(** ** Properties *)

(** C7: starting, stopping and failing servers concurrently.  However the goroutines
    that stop servers (each as slow as it likes), the one that starts one and those
    that clean up failed servers interleave, every port of the range is free or has
    exactly one holder (a listed server, one being stopped, the one being started),
    so a server started while its agent's last one is still shutting down gets
    another port; what listens is held; every operation that has begun can be run
    to its end; and when all have ended the manager is in the state the sequential
    operations keep, with no port or listener lost. *)
Theorem concurrent_agent_servers start end_ pm0 n0 s :
  NewPortManager start end_ = Ret (Ok pm0) () → listeners n0 = ∅ →
  rtc castep (mkCasm (NewAgentServerManager pm0 n0) None ∅ ∅) s →
  let free p := p ∈ pool (portManager (cs_asm s)) in
  let starting p := ∃ m, cs_mu s = Some m ∧ start_port m = Some p in
  (∀ p, (start ≤ p ≤ end_)%Z ↔ free p ∨ (∃ i, owns s i ∧ Port i = p) ∨ starting p) ∧
  (∀ i j, owns s i → owns s j → Port i = Port j → i = j) ∧
  (∀ i, owns s i → ¬ free (Port i) ∧ ¬ starting (Port i)) ∧
  (∀ l p, listeners (net (cs_asm s)) !! l = Some p →
     (∃ i, owns s i ∧ Listener i = l ∧ Port i = p) ∨ starting p) ∧
  (∃ s', rtc castep s s' ∧ quiet s') ∧
  (quiet s → asm_ok (cs_asm s)).
Proof.
  intros Hnew Hn Hr free starting. pose proof (NewPortManager_Ok_inv _ _ _ Hnew) as (Hv & Hpm & Hs & He).
  assert (casm_ok (mkCasm (NewAgentServerManager pm0 n0) None ∅ ∅)) as Hok0.
  { apply casm_ok_new, asm_ok_new; [done| |done]. rewrite (NewPortManager_eq _ _ Hv) in Hnew. by injection Hnew as <-. }
  destruct (casm_reachable_range _ _ Hok0 Hr) as [Hok Hrange]. injection Hrange as Hrs Hre. rewrite Hs in Hrs. rewrite He in Hre.
  assert (∀ p, starting p → is_Some (alloc (cs_asm s) !! p)) as Hst.
  { intros p (m & Hm & Hp). destruct (ck_mu _ Hok _ Hm) as (_ & H & _). destruct (H _ Hp) as [Ha _]. eauto. }
  assert (∀ p, free p → alloc (cs_asm s) !! p = None) as Hfree by apply (pm_pool_unallocated _ (ck_pm _ Hok)).
  split_and!.
  - intros p. rewrite <- Hrs, <- Hre. rewrite <- (pm_port_in_range _ (ck_pm _ Hok)). apply or_iff_compat_l. split.
    + intros [a Ha]. by apply (ck_alloc _ Hok _ a).
    + intros [(i & Hi & <-)|Hp]; [|by apply Hst]. eexists. by apply (ck_own _ Hok).
  - apply (ck_ports _ Hok).
  - intros i Hi. pose proof (ck_own _ Hok _ Hi) as Ha. split.
    + intros Hf%Hfree. congruence.
    + intros (m & Hm & Hp). destruct (ck_mu _ Hok _ Hm) as (_ & H & _). destruct (H _ Hp) as [_ Hd]. by apply (Hd i).
  - intros l p Hp. destruct (ck_listen _ Hok _ _ Hp) as [?|[a Ha]]; [by left|right]. by exists (SaInstall a p l).
  - by apply all_end.
  - by apply quiet_ok.
Qed.
Lemma cm1_ok : cm_ok cm1.
Proof. by apply (cm_step_ok cm0); [apply cm0_ok|eapply step_register, cm1_run]. Qed.
End OnePort.

Lemma connection_manager_safe_witness :
  wp (Register "a" 8 5) OnePort.cm1 (λ _ _, True) ∧
  SendToAgent_select CaseSend "a" 0 (mkMsg "1" MessageType_PONG "" ∅) OnePort.cm1 ≠ Block OnePort.cm1.
Proof.
  destruct (connection_manager_safe (Some None) OnePort.cm1) as (H1 & _ & _ & _ & _ & _ & H2 & _).
  - exact I.
  - reflexivity.
  - exact OnePort.cm1_reachable.
  - split; [apply H1|].
    rewrite (H2 CaseSend "a" 0 (mkMsg "1" MessageType_PONG "" ∅) (new_conn "a" 7 0 8100) eq_refl). discriminate.
Defined.

Lemma Register_correct_witness :
  wp (Register "a" 8 5) OnePort.cm1 (λ r cm', ∀ ptr c,
    agents OnePort.cm1 !! "a" = Some ptr → conns OnePort.cm1 !! ptr = Some c →
    conns cm' !! ptr = Some (closed c)).
Proof.
  eapply wp_mono; [apply (Register_correct "a" 8 5 OnePort.cm1 OnePort.cm1_ok)|].
  intros r cm' (_ & _ & Hold & _). exact Hold.
Defined.

Lemma removeStaleConnections_correct_witness :
  wp (removeStaleConnections ["a"] (121 * second)) OnePort.cm1 (λ _ cm',
    agents cm' !! "a" = None ∧ served cm' !! "a" = None).
Proof.
  eapply wp_mono; [apply (removeStaleConnections_correct ["a"] (121 * second) OnePort.cm1)|].
  - exact OnePort.cm1_ok.
  - reflexivity.
  - intros _ cm' (_ & Hst & _). specialize (Hst "a" 0 (new_conn "a" 7 0 8100) eq_refl eq_refl).
    destruct Hst as (H1 & _ & H3). split; assumption.
Defined.

Lemma Stop_correct_witness :
  wp (Stop ["a"]) OnePort.cm1 (λ _ cm', agents cm' = ∅ ∧ served cm' = ∅).
Proof.
  eapply wp_mono; [apply (Stop_correct ["a"] OnePort.cm1)|].
  - exact OnePort.cm1_ok.
  - reflexivity.
  - reflexivity.
  - intros _ cm' (H1 & H2 & _). split; assumption.
Defined.

Lemma SendToAgent_correct_witness :
  match SendToAgent CaseSend "a" (mkMsg "1" MessageType_PONG "" ∅) OnePort.cm1 with
  | Ret (Ok _) cm' => agents cm' = {["a" := 0]}
  | _ => False
  end.
Proof.
  pose proof (SendToAgent_correct CaseSend "a" (mkMsg "1" MessageType_PONG "" ∅)
    OnePort.cm1 OnePort.cm1_ok) as Hs.
  vm_compute (SendToAgent _ _ _ _) in Hs |- *.
  destruct Hs as (ptr & c & _ & _ & _ & _ & Ha). exact Ha.
Defined.
(* ===== verification/GrpcServer.v ===== *)
(** * The gRPC server: matching responses to requests

    Models the request/response part of [src/internal/grpc/server/server.go]:
    [SendRequestToAgent] runs in the goroutine of an HTTP request, registers a
    one-slot channel under the message id, queues the message for the agent and
    waits; [HandleResponse] runs in the goroutine that receives from an agent's
    stream.  The two meet only in [pendingRequests], so the interesting
    behaviour is the interleaving: the atomic actions are monadic definitions,
    and [rstep] interleaves them for any number of requests and responses. *)
From stdpp Require Import base strings list gmap fin_maps relations.
From Stdlib Require Import ZArith Lia.
From S2P Require Import Prelude GoStd Proto ServerInterface ConnectionManager.

(** ** The code *)

Record Server (S : Type) : Type := mkServer {
  connManager : ConnectionManager S;
  pendingRequests : gmap string nat;           (** message id to channel address *)
  respChs : gmap nat (chan ProxyMessage);      (** the response channels, by address *)
  next_ch : nat;
}.
Arguments mkServer {S}.
Arguments connManager {S}.
Arguments pendingRequests {S}.
Arguments respChs {S}.
Arguments next_ch {S}.

(** The cases of the [select] that ends [SendRequestToAgent]. *)
Inductive wait_case : Type :=
  | WaitResponse
  | WaitTimeout
  | WaitContext (err : error).

Section Code.
Context {S : Type} `{AgentServerOps S}.
Notation Srv := (Server S).

Definition set_connManager (cm : ConnectionManager S) (s : Srv) : Srv :=
  mkServer cm (pendingRequests s) (respChs s) (next_ch s).
Definition set_pending (p : gmap string nat) (s : Srv) : Srv :=
  mkServer (connManager s) p (respChs s) (next_ch s).
Definition set_respChs (h : gmap nat (chan ProxyMessage)) (s : Srv) : Srv :=
  mkServer (connManager s) (pendingRequests s) h (next_ch s).

Definition NewServer : Srv := mkServer (NewConnectionManager None) ∅ ∅ 0.

Definition in_cm {A} : M (ConnectionManager S) A → M Srv A := zoom connManager set_connManager.

Definition Server_SetAgentServerManager (asm : S) : M Srv unit :=
  in_cm (SetAgentServerManager asm).

(** Run code on the channel at an address. *)
Definition on_chan {A} (ch : nat) (m : M (chan ProxyMessage) A) : M Srv A := λ s,
  match respChs s !! ch with
  | None => Panic "nil channel" s
  | Some c =>
      match m c with
      | Ret a c' => Ret a (set_respChs (<[ch := c']> (respChs s)) s)
      | Panic e c' => Panic e (set_respChs (<[ch := c']> (respChs s)) s)
      | Block c' => Block (set_respChs (<[ch := c']> (respChs s)) s)
      end
  end.

(** [respCh := make(chan *ProxyMessage, 1); s.pendingRequests[msg.Id] = respCh] *)
Definition register_pending (msg : ProxyMessage) : M Srv nat :=
  s ← get;
  _ ← put (mkServer (connManager s) (<[Id msg := next_ch s]> (pendingRequests s))
                    (<[next_ch s := make_chan 1]> (respChs s)) (Datatypes.S (next_ch s)));
  mret (next_ch s).

(** the deferred [delete(s.pendingRequests, msg.Id)] *)
Definition unregister_pending (msg : ProxyMessage) : M Srv unit :=
  modify (λ s, set_pending (delete (Id msg) (pendingRequests s)) s).

(** the final [select]; waiting for a response that is not there blocks *)
Definition wait_response (choice : wait_case) (ch : nat) : M Srv (result ProxyMessage) :=
  match choice with
  | WaitTimeout => mret (Err (Errorf "request timeout"))
  | WaitContext e => mret (Err e)
  | WaitResponse =>
      got ← on_chan ch ch_try_recv;
      match got with
      | Some response => mret (Ok response)
      | None => block
      end
  end.

(** [SendToAgent] with what the rest of the program does to the server between its
    lookup, which gives the lock back, and its [select]. *)
Definition SendToAgent_among (between : Srv → Srv) (send : select_case) (agentID : string)
    (msg : ProxyMessage) : M Srv (result unit) :=
  found ← in_cm (SendToAgent_lookup agentID);
  match found with
  | Err e => mret (Err e)
  | Ok ptr => _ ← modify between; in_cm (SendToAgent_select send agentID ptr msg)
  end.

(** [SendRequestToAgent], with [between] as above and [others] what the rest of the
    program does while this goroutine waits. *)
Definition SendRequestToAgent (send : select_case) (between : Srv → Srv) (others : M Srv unit)
    (wait : wait_case) (agentID : string) (msg : ProxyMessage) : M Srv (result ProxyMessage) :=
  respCh ← register_pending msg;
  deferred (unregister_pending msg)
    (try (SendToAgent_among between send agentID msg) (Wrapf "failed to send request to agent")
       (λ _, _ ← others; wait_response wait respCh)).

(** [HandleResponse]: the lookup under the read lock, then the non-blocking send. *)
Definition HandleResponse_lookup (msg : ProxyMessage) : M Srv (option nat) :=
  gets (λ s, pendingRequests s !! Id msg).

Definition HandleResponse_deliver (ch : nat) (msg : ProxyMessage) : M Srv unit :=
  _ ← on_chan ch (ch_try_send msg); mret ().

Definition HandleResponse (msg : ProxyMessage) : M Srv unit :=
  found ← HandleResponse_lookup msg;
  match found with
  | None => mret ()
  | Some ch => HandleResponse_deliver ch msg
  end.

(** ** Interleaving *)

Inductive request : Type :=
  | RStart (agentID : string) (msg : ProxyMessage)
  | RPending (agentID : string) (msg : ProxyMessage) (ch : nat)
  | RWait (msg : ProxyMessage) (ch : nat)
  | RReturn (msg : ProxyMessage) (ch : nat) (r : result ProxyMessage)  (** before the deferred delete *)
  | RDone (msg : ProxyMessage) (ch : nat) (r : result ProxyMessage).

Record sys : Type := mkSys {
  srv : Srv;
  requests : gmap nat request;
  delivering : gmap nat (nat * ProxyMessage);  (** receivers between lookup and send *)
  received : list ProxyMessage;                (** every message passed to [HandleResponse] *)
}.

Definition init : sys := mkSys NewServer ∅ ∅ [].

(** [fresh]: what [uuid.New().String()] may return for a new request. *)
Variable fresh : sys → string → Prop.

Inductive rstep : sys → sys → Prop :=
  | r_call s rs ds rc t a msg :
      rs !! t = None → fresh (mkSys s rs ds rc) (Id msg) →
      rstep (mkSys s rs ds rc) (mkSys s (<[t := RStart a msg]> rs) ds rc)
  | r_register s s' rs ds rc t a msg ch :
      rs !! t = Some (RStart a msg) → register_pending msg s = Ret ch s' →
      rstep (mkSys s rs ds rc) (mkSys s' (<[t := RPending a msg ch]> rs) ds rc)
  | r_sent s s' rs ds rc t a msg ch choice :
      rs !! t = Some (RPending a msg ch) → in_cm (SendToAgent choice a msg) s = Ret (Ok ()) s' →
      rstep (mkSys s rs ds rc) (mkSys s' (<[t := RWait msg ch]> rs) ds rc)
  | r_send_failed s s' rs ds rc t a msg ch choice e :
      rs !! t = Some (RPending a msg ch) → in_cm (SendToAgent choice a msg) s = Ret (Err e) s' →
      rstep (mkSys s rs ds rc)
            (mkSys s' (<[t := RReturn msg ch (Err (Wrapf "failed to send request to agent" e))]> rs) ds rc)
  | r_wait s s' rs ds rc t msg ch choice r :
      rs !! t = Some (RWait msg ch) → wait_response choice ch s = Ret r s' →
      rstep (mkSys s rs ds rc) (mkSys s' (<[t := RReturn msg ch r]> rs) ds rc)
  | r_return s s' rs ds rc t msg ch r :
      rs !! t = Some (RReturn msg ch r) → unregister_pending msg s = Ret () s' →
      rstep (mkSys s rs ds rc) (mkSys s' (<[t := RDone msg ch r]> rs) ds rc)
  | r_response_unknown s s' rs ds rc msg :
      HandleResponse_lookup msg s = Ret None s' →
      rstep (mkSys s rs ds rc) (mkSys s' rs ds (msg :: rc))
  | r_response_found s s' rs ds rc d msg ch :
      ds !! d = None → HandleResponse_lookup msg s = Ret (Some ch) s' →
      rstep (mkSys s rs ds rc) (mkSys s' rs (<[d := (ch, msg)]> ds) (msg :: rc))
  | r_deliver s s' rs ds rc d msg ch :
      ds !! d = Some (ch, msg) → HandleResponse_deliver ch msg s = Ret () s' →
      rstep (mkSys s rs ds rc) (mkSys s' rs (delete d ds) rc)
  | r_connections s rs ds rc cm' :
      rstep (mkSys s rs ds rc) (mkSys (set_connManager cm' s) rs ds rc).
End Code.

---

Produce an exact copy of each line from the one holding "rstep (mkSys s rs ds rc) (mkSys s' rs (<[d" through the last line of the records, both included, and nothing more.

**Result of the exercise**
      rstep (mkSys s rs ds rc) (mkSys s' rs (<[d := (ch, msg)]> ds) (msg :: rc))
  | r_deliver s s' rs ds rc d msg ch :
      ds !! d = Some (ch, msg) → HandleResponse_deliver ch msg s = Ret () s' →
      rstep (mkSys s rs ds rc) (mkSys s' rs (delete d ds) rc)
  | r_connections s rs ds rc cm' :
      rstep (mkSys s rs ds rc) (mkSys (set_connManager cm' s) rs ds rc).
End Code.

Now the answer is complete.